Items from a dataset:
'''
(* ===== verification/EnvChecks.v ===== *)
(** diagnostics.go, the environment: which variables the exporters and providers
    Init is about to build will read, the rule each is parsed by, and what Init
    says of one that breaks its rule. Files, certificates and floating point
    numbers are read by the library, which is an interface here. *)
From S2P Require Import Prelude Utf8 GoStrings GoCodec GoNum SampleLib Attribute PromLabel ResourceKeys SemconvReserved Baggage Options Endpoint.

Class GoFiles := {
  ReadFile : bytes → option bytes;
  AppendCertsFromPEM : bytes → bool;
  X509KeyPair : bytes → bytes → bool;
  ParseFloat_ok : bytes → bool;
}.

(** A check answers the reason why a value is bad. *)
Abbreviation checker := (bytes → option bytes).
Inductive otlpEnvCheck := mk_check {
  name : bytes; check : checker; verbatim : bool; pair : bytes; fallback : option otlpEnvCheck;
}.
Definition plain_check (name : bytes) (check : checker) (verbatim : bool) : otlpEnvCheck :=
  mk_check name check verbatim [] None.
Definition with_fallback (c f : otlpEnvCheck) : otlpEnvCheck := mk_check (name c) (check c) (verbatim c) (pair c) (Some f).

(** * HTTP tokens and header lists *)
Section checks.
Context `{L : GoLib, F : GoFiles} (Getenv : bytes → bytes).

Definition token_mark (r : N) : bool :=
  existsb (λ c, (r =? byte_val c)%N) #"!#$%&'*+-.^_`|~".
Definition isHTTPToken (s : bytes) : bool :=
  if bool_decide (s = []) then false
  else forallb (λ p : N * bytes, if (127 <? p.1)%N then false
                                 else unicode_IsLetter p.1 || unicode_IsDigit p.1 || token_mark p.1) (runes s).

Definition pair_reason (i : nat) (before after : bytes) : bytes := before ++ dec (N.of_nat (i + 1)) ++ after.
Definition missing_equals (i : nat) : bytes := pair_reason i #"pair " #" is missing '='".
Definition bad_name (i : nat) : bytes := pair_reason i #"the name of pair " #" is not a valid HTTP header name".
Definition bad_value (i : nat) : bytes := pair_reason i #"the value of pair " #" is not valid percent-encoding".
Fixpoint malformed_from (i : nat) (pairs : list bytes) : option bytes :=
  match pairs with
  | [] => None
  | p :: rest =>
    let '(k, v, found) := Cut p "=" in
    if negb found then Some (missing_equals i)
    else if negb (isHTTPToken (TrimSpace k)) then Some (bad_name i)
    else
      match PathUnescape v with
      | None => Some (bad_value i)
      | Some _ => malformed_from (S i) rest
      end
  end.
Definition malformedHeaderList : checker := λ raw, malformed_from 0 (Split raw ",").

(** * The rules *)
Definition reject_unless (ok : bool) (reason : bytes) : option bytes := if ok then None else Some reason.
Definition is_Some_b {A} (o : option A) : bool := match o with Some _ => true | None => false end.
Definition one_of (v : bytes) (known : list bytes) : bool := bool_decide (v ∈ known).

Definition checkURL : checker := λ v, reject_unless (is_Some_b (url_Parse v)) problemInvalidURL.
Definition checkInteger : checker := λ v, reject_unless (is_Some_b (Atoi v)) #"it is not an integer".
Definition checkPositiveInteger : checker := λ v,
  reject_unless (match Atoi v with Some n => (0 <? n)%Z | None => false end)
    #"it is not a positive integer count of milliseconds".
Definition checkSamplerName : checker := λ v,
  reject_unless (one_of (ToLower v) [ #"always_on"; #"always_off"; #"traceidratio"; #"parentbased_always_on";
                                      #"parentbased_always_off"; #"parentbased_traceidratio"])
    #"it is not one of the sampler names the SDK knows".
Definition checkSamplerRatio : checker := λ v, reject_unless (ParseFloat_ok v) #"it is not a number".
Definition checkMilliseconds : checker := λ v,
  reject_unless (is_Some_b (Atoi v)) #"it is not an integer count of milliseconds".
Definition dquoted (s : bytes) : bytes := "034"%char :: s ++ ["034"%char].
Definition checkCompression : checker := λ v,
  reject_unless (one_of v [ #"gzip"; #"none"]) ( #"it is neither " ++ dquoted #"gzip" ++ #" nor " ++ dquoted #"none").
Definition checkTemporalityPreference : checker := λ v,
  reject_unless (one_of (ToLower v) [ #"cumulative"; #"delta"; #"lowmemory"])
    ( #"it is none of " ++ dquoted #"cumulative" ++ #", " ++ dquoted #"delta" ++ #" and " ++ dquoted #"lowmemory").
Definition checkHistogramAggregation : checker := λ v,
  reject_unless (one_of (ToLower v) [ #"explicit_bucket_histogram"; #"base2_exponential_bucket_histogram"])
    ( #"it is neither " ++ dquoted #"explicit_bucket_histogram" ++ #" nor "
      ++ dquoted #"base2_exponential_bucket_histogram").
Definition checkCertificateFile : checker := λ path,
  match ReadFile path with
  | None => Some #"the file it names cannot be read"
  | Some pem => reject_unless (AppendCertsFromPEM pem) #"the file it names holds no PEM certificate"
  end.
Definition checkClientKeyPair (keyVar : bytes) (verbatim : bool) : checker := λ certPath,
  match ReadFile certPath with
  | None => Some #"the file it names cannot be read"
  | Some cert =>
    match ReadFile (envValue Getenv keyVar verbatim) with
    | None => Some ( #"the file named by " ++ keyVar ++ #" cannot be read")
    | Some key => reject_unless (X509KeyPair cert key)
                    ( #"it and " ++ keyVar ++ #" do not name a valid certificate and key pair")
    end
  end.
Definition clientCertCheck (prefix : bytes) (verbatim : bool) : otlpEnvCheck :=
  let key := prefix ++ #"CLIENT_KEY" in
  mk_check (prefix ++ #"CLIENT_CERTIFICATE") (checkClientKeyPair key verbatim) verbatim key None.
(* ===== verification/ExportStats.v ===== *)
(** internal/exportstats: the counts of failed exports and the wrappers that keep
    them. Every counter and flag is one atomic cell, so calls that overlap are some
    sequence of their operations. *)
From S2P Require Import Prelude GoNum Attribute.

Abbreviation Signal := bytes.
Definition SignalTraces : Signal := #"traces".
Definition SignalLogs : Signal := #"logs".
Definition SignalMetrics : Signal := #"metrics".
Definition all_signals : list Signal := [SignalTraces; SignalLogs; SignalMetrics].
(** semconv.OTelComponentTypeKey and the component types of the OTLP exporters. *)
Class ComponentTypes := { OTelComponentType : Signal → KeyValue }.
Definition ComponentType `{ComponentTypes} (signal : Signal) : option KeyValue :=
  if bool_decide (signal ∈ all_signals) then Some (OTelComponentType signal) else None.

Record Recorder := { counts : gmap Signal Z; actives : gmap Signal bool }.
(** The zero value: every counter 0, no signal active. *)
Definition zero_recorder : Recorder := {| counts := ∅; actives := ∅ |}.
(** counter and active: nil for a signal there is no cell for. *)
Definition counter (r : Recorder) (signal : Signal) : option Z :=
  if bool_decide (signal ∈ all_signals) then Some (default 0%Z (counts r !! signal)) else None.
Definition active (r : Recorder) (signal : Signal) : option bool :=
  if bool_decide (signal ∈ all_signals) then Some (default false (actives r !! signal)) else None.
Definition Fail_ (r : Recorder) (signal : Signal) : Recorder :=
  match counter r signal with
  | Some c => {| counts := <[signal := wrap64 (c + 1)]> (counts r); actives := actives r |}
  | None => r
  end.
Definition Failures (r : Recorder) (signal : Signal) : Z := default 0%Z (counter r signal).
Definition Active (r : Recorder) (signal : Signal) : bool := default false (active r signal).
Definition activate (r : Recorder) (signal : Signal) : Recorder :=
  match active r signal with
  | Some _ => {| counts := counts r; actives := <[signal := true]> (actives r) |}
  | None => r
  end.

(** SpanExporter, LogExporter and MetricExporter wrap; ExportSpans and Export
    count an error and return it. *)
Definition wrap_exporter (r : Recorder) (signal : Signal) : Recorder := activate r signal.
Definition Export_ (r : Recorder) (signal : Signal) (err : option bytes) : Recorder * option bytes :=
  (match err with Some _ => Fail_ r signal | None => r end, err).
(** The callback Register installs. *)
Definition observations `{ComponentTypes} (r : Recorder) : list (Z * option KeyValue) :=
  omap (λ signal, if Active r signal then Some (Failures r signal, ComponentType signal) else None) all_signals.

(** * What is counted *)
Inductive stats_event := Wrapped (s : Signal) | Exported (s : Signal) (err : option bytes).
Definition stats_step (r : Recorder) (e : stats_event) : Recorder :=
  match e with Wrapped s => wrap_exporter r s | Exported s err => (Export_ r s err).1 end.
Definition failed (s : Signal) (e : stats_event) : Prop := ∃ err, e = Exported s (Some err).
#[export] Instance failed_dec s e : Decision (failed s e).
Proof.
  destruct e as [s'|s' [err|]]; [right; by intros [? [=]]| |right; by intros [? [=]]].
  destruct (decide (s' = s)) as [->|Hn]; [left; by exists err|right; intros [? [=]]; done].
Defined.
Definition failures (s : Signal) (es : list stats_event) : nat := length (filter (failed s) es).

Lemma Fail_counts r s s' : s' ∈ all_signals →
  Failures (Fail_ r s) s' = if decide (s = s') then wrap64 (Failures r s' + 1) else Failures r s'.
Proof.
  intros Hs'. unfold Fail_, Failures, counter. rewrite !(bool_decide_true (s' ∈ all_signals)) by done. cbn [default].
  destruct (decide (s = s')) as [->|Hn].
  - rewrite (bool_decide_true (s' ∈ all_signals)) by done. cbn [counts default]. by rewrite lookup_insert_eq.
  - destruct (bool_decide (s ∈ all_signals)); [|done]. cbn [counts]. by rewrite lookup_insert_ne.
Qed.

Lemma step_counts r e s : s ∈ all_signals →
  Failures (stats_step r e) s = if decide (failed s e) then wrap64 (Failures r s + 1) else Failures r s.
Proof.
  intros Hs. destruct e as [s'|s' [err|]]; cbn [stats_step Export_ fst wrap_exporter].
  - rewrite decide_False by by intros [? [=]]. unfold wrap_exporter, activate, active. by destruct (bool_decide (s' ∈ all_signals)).
  - rewrite Fail_counts by done. destruct (decide (s' = s)) as [->|Hn].
    + by rewrite decide_True by by exists err.
    + rewrite decide_False; [done|]. intros [? [=]]. done.
  - by rewrite decide_False by by intros [? [=]].
Qed.

Definition wraps (s : Signal) (e : stats_event) : bool :=
  match e with Wrapped s' => bool_decide (s' = s) | Exported _ _ => false end.

Lemma wraps_true s e : wraps s e = true ↔ e = Wrapped s.
Proof. destruct e as [s'|s' err]; cbn; [rewrite bool_decide_eq_true|]; naive_solver. Qed.

Lemma step_active r e s : s ∈ all_signals →
  Active (stats_step r e) s = wraps s e || Active r s.
Proof.
  intros Hs. destruct e as [s'|s' err]; cbn [stats_step Export_ fst wrap_exporter].
  - unfold wrap_exporter, activate, Active, active. rewrite !(bool_decide_true (s ∈ all_signals)) by done. destruct (decide (s' = s)) as [->|Hn].
    + cbn [wraps]. rewrite (bool_decide_true (s ∈ all_signals)), (bool_decide_true (s = s)) by done. cbn [actives default orb]. by rewrite lookup_insert_eq.
    + cbn [wraps]. rewrite (bool_decide_false (s' = s)) by done. destruct (bool_decide (s' ∈ all_signals)); [|done]. cbn [actives]. by rewrite lookup_insert_ne.
  - cbn [wraps]. destruct err; [|done]. unfold Fail_, counter. by destruct (bool_decide (s' ∈ all_signals)).
Qed.

Lemma fold_stats es r s : s ∈ all_signals →
  eq64 (Failures (foldl stats_step r es) s) (Failures r s + Z.of_nat (failures s es))
  ∧ (Active (foldl stats_step r es) s = true ↔ Active r s = true ∨ Wrapped s ∈ es).
Proof.
  intros Hs. revert r. induction es as [|e es IH]; intros r; cbn [foldl].
  { unfold failures. cbn. split; [exists 0%Z; lia|]. rewrite elem_of_nil. tauto. }
  destruct (IH (stats_step r e)) as [Hc Ha]. split.
  - destruct Hc as [k Hk]. rewrite Hk, step_counts by done. unfold failures. rewrite filter_cons.
    destruct (decide (failed s e)); cbn [length].
    + unfold wrap64. exists (k - (Failures r s + 1 + 2 ^ 63) / 2 ^ 64)%Z.
      pose proof (Z.div_mod (Failures r s + 1 + 2 ^ 63) (2 ^ 64) ltac:(lia)). lia.
    + exists k. lia.
  - rewrite Ha, step_active, elem_of_cons, orb_true_iff, wraps_true by done. naive_solver.
Qed.

(** What a collection reports: a signal when, and only when, an exporter of it was
    wrapped, under its component type and in a fixed order, with the number of its
    exports that failed, modulo 2^64; whatever the order of the events, and an
    export returns the error it would have. *)
Theorem export_failures_exact `{ComponentTypes} (es : list stats_event) :
  let r := foldl stats_step zero_recorder es in
  observations r = (λ s, (Failures r s, Some (OTelComponentType s))) <$> filter (λ s, existsb (wraps s) es = true) all_signals
  ∧ (∀ s, s ∈ all_signals → eq64 (Failures r s) (Z.of_nat (failures s es)))
  ∧ ∀ r s err, (Export_ r s err).2 = err.
Proof.
  set (r := foldl stats_step zero_recorder es). cbn zeta. split_and!; [|intros s Hs|done].
  2: { pose proof (proj1 (fold_stats es zero_recorder s Hs)) as Hc. unfold Failures at 2, counter in Hc.
       rewrite bool_decide_true in Hc by done. exact Hc. }
  assert (Hsub : ∀ s, s ∈ all_signals → (Active r s = true ↔ existsb (wraps s) es = true)).
  { intros s Hs. unfold r. rewrite (proj2 (fold_stats es zero_recorder s Hs)). unfold Active, active, zero_recorder.
    rewrite bool_decide_true by done. cbn. rewrite lookup_empty, existsb_exists. cbn. split.
    - intros [?|Hw]; [done|]. exists (Wrapped s). split; [by apply list_elem_of_In|by apply wraps_true].
    - intros (e & Hin & ->%wraps_true). right. by apply list_elem_of_In. }
  unfold observations. assert (Hall : ∀ l : list Signal, (∀ s, s ∈ l → s ∈ all_signals) →
    omap (λ signal, if Active r signal then Some (Failures r signal, ComponentType signal) else None) l
    = (λ s, (Failures r s, Some (OTelComponentType s))) <$> filter (λ s, existsb (wraps s) es = true) l).
  { induction l as [|s l IH]; intros Hl; [done|]. cbn [omap list_omap]. rewrite filter_cons, IH by (intros; apply Hl; by right).
    pose proof (Hsub s (Hl s ltac:(left))) as Hs. destruct (Active r s).
    - rewrite decide_True by by apply Hs. cbn [fmap list_fmap]. unfold ComponentType. by rewrite bool_decide_true by (apply Hl; left).
    - rewrite decide_False; [done|]. intros Hw. by apply Hs in Hw. }
  by apply Hall.
Qed.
'''
- Work item -
Among the entries above, locate the lines containing "Proof. destruct e" and "orb]. by rewrite lookup_insert_eq.", and transcribe exactly those two lines and all lines between.

- Worked solution -
Proof. destruct e as [s'|s' err]; cbn; [rewrite bool_decide_eq_true|]; naive_solver. Qed.

Lemma step_active r e s : s ∈ all_signals →
  Active (stats_step r e) s = wraps s e || Active r s.
Proof.
  intros Hs. destruct e as [s'|s' err]; cbn [stats_step Export_ fst wrap_exporter].
  - unfold wrap_exporter, activate, Active, active. rewrite !(bool_decide_true (s ∈ all_signals)) by done. destruct (decide (s' = s)) as [->|Hn].
    + cbn [wraps]. rewrite (bool_decide_true (s ∈ all_signals)), (bool_decide_true (s = s)) by done. cbn [actives default orb]. by rewrite lookup_insert_eq.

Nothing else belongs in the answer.